(Stored data entries)
(* ===== verification/DataSource.v ===== *)
(** * The text-first data source ([dressage/rollout/data_source.py])

    [DressageDataSource] hands out prompt groups: groups returned for retry first, in
    the order they came back, then fresh rows, each cloned [n_samples_per_prompt]
    times.  Rows come from one JSONL file, epoch after epoch, or from a weighted
    mixture of files.  [prompt_lines path] are the lines of a file, [shuffle seed rows]
    is what [random.shuffle] seeded with [seed] makes of the rows, [py_sum] is Python's
    [sum] of floats; [parent_init] and [parent_get_samples] are the methods inherited
    from slime, which only multimodal prompts use.  Group counts are not negative. *)

From S2P Require Import Prelude.
From S2P Require Import PyFloat.
From S2P Require Import PyVal.
From S2P Require Import Json.
From S2P Require Import Samples.
From S2P Require Import Mopd.

Local Open Scope string_scope.
Local Open Scope list_scope.
Local Open Scope py_scope.

Record DataArgs : Type := {
  input_key : option string;
  label_key : option string;
  metadata_key : string;
  multimodal_keys : bool;
  prompt_data : option string;
  mixture_datasets : list MOPDDataset;
  rollout_shuffle : bool;
  rollout_seed : Z;
  n_samples_per_prompt : Z;
  sglang_enable_deterministic_inference : bool }.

*WHAT THE TASK ASKS*. In the records above, find every line with the word "Open" and copy it.

*TASK SOLUTION*.
Local Open Scope string_scope.
Local Open Scope list_scope.
Local Open Scope py_scope.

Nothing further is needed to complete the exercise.